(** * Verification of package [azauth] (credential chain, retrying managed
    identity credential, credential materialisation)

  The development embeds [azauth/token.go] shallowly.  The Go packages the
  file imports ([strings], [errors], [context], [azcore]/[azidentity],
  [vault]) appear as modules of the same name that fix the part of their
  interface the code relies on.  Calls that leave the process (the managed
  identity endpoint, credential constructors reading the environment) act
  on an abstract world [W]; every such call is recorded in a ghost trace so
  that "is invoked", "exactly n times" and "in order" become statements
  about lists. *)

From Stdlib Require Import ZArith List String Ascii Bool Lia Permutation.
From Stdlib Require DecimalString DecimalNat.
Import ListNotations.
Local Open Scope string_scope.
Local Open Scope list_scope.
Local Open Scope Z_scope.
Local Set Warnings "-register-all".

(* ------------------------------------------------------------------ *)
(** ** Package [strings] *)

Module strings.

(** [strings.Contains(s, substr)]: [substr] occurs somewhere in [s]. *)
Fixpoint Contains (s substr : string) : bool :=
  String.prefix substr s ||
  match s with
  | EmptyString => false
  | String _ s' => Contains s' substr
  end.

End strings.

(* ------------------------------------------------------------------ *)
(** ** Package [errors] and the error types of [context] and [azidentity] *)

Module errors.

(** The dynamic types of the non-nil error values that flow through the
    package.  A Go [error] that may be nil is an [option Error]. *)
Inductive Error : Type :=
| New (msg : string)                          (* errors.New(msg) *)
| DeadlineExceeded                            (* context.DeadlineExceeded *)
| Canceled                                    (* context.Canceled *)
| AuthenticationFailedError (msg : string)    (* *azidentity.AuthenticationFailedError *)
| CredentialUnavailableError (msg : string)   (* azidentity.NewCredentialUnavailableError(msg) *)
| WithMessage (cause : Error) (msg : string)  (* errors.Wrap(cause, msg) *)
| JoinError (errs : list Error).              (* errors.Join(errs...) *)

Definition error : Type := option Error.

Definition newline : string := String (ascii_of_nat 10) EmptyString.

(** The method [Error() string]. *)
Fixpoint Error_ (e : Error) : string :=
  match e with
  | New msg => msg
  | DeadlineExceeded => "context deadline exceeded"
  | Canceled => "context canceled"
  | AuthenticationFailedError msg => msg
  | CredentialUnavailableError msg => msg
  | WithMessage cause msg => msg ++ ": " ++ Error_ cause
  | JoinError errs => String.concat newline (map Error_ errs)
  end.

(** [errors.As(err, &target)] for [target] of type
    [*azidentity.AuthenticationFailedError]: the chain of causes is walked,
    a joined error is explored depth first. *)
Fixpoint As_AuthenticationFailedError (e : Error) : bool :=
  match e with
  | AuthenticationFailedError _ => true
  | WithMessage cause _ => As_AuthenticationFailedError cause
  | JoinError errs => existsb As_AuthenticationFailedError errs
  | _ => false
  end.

----

_What the task asks:_ Would you transcribe every entry exactly, leaving nothing out?

_Response to this exercise:_
(** * Verification of package [azauth] (credential chain, retrying managed
    identity credential, credential materialisation)

  The development embeds [azauth/token.go] shallowly.  The Go packages the
  file imports ([strings], [errors], [context], [azcore]/[azidentity],
  [vault]) appear as modules of the same name that fix the part of their
  interface the code relies on.  Calls that leave the process (the managed
  identity endpoint, credential constructors reading the environment) act
  on an abstract world [W]; every such call is recorded in a ghost trace so
  that "is invoked", "exactly n times" and "in order" become statements
  about lists. *)

From Stdlib Require Import ZArith List String Ascii Bool Lia Permutation.
From Stdlib Require DecimalString DecimalNat.
Import ListNotations.
Local Open Scope string_scope.
Local Open Scope list_scope.
Local Open Scope Z_scope.
Local Set Warnings "-register-all".

(* ------------------------------------------------------------------ *)
(** ** Package [strings] *)

Module strings.

(** [strings.Contains(s, substr)]: [substr] occurs somewhere in [s]. *)
Fixpoint Contains (s substr : string) : bool :=
  String.prefix substr s ||
  match s with
  | EmptyString => false
  | String _ s' => Contains s' substr
  end.

End strings.

(* ------------------------------------------------------------------ *)
(** ** Package [errors] and the error types of [context] and [azidentity] *)

Module errors.

(** The dynamic types of the non-nil error values that flow through the
    package.  A Go [error] that may be nil is an [option Error]. *)
Inductive Error : Type :=
| New (msg : string)                          (* errors.New(msg) *)
| DeadlineExceeded                            (* context.DeadlineExceeded *)
| Canceled                                    (* context.Canceled *)
| AuthenticationFailedError (msg : string)    (* *azidentity.AuthenticationFailedError *)
| CredentialUnavailableError (msg : string)   (* azidentity.NewCredentialUnavailableError(msg) *)
| WithMessage (cause : Error) (msg : string)  (* errors.Wrap(cause, msg) *)
| JoinError (errs : list Error).              (* errors.Join(errs...) *)

Definition error : Type := option Error.

Definition newline : string := String (ascii_of_nat 10) EmptyString.

(** The method [Error() string]. *)
Fixpoint Error_ (e : Error) : string :=
  match e with
  | New msg => msg
  | DeadlineExceeded => "context deadline exceeded"
  | Canceled => "context canceled"
  | AuthenticationFailedError msg => msg
  | CredentialUnavailableError msg => msg
  | WithMessage cause msg => msg ++ ": " ++ Error_ cause
  | JoinError errs => String.concat newline (map Error_ errs)
  end.

(** [errors.As(err, &target)] for [target] of type
    [*azidentity.AuthenticationFailedError]: the chain of causes is walked,
    a joined error is explored depth first. *)
Fixpoint As_AuthenticationFailedError (e : Error) : bool :=
  match e with
  | AuthenticationFailedError _ => true
  | WithMessage cause _ => As_AuthenticationFailedError cause
  | JoinError errs => existsb As_AuthenticationFailedError errs
  | _ => false
  end.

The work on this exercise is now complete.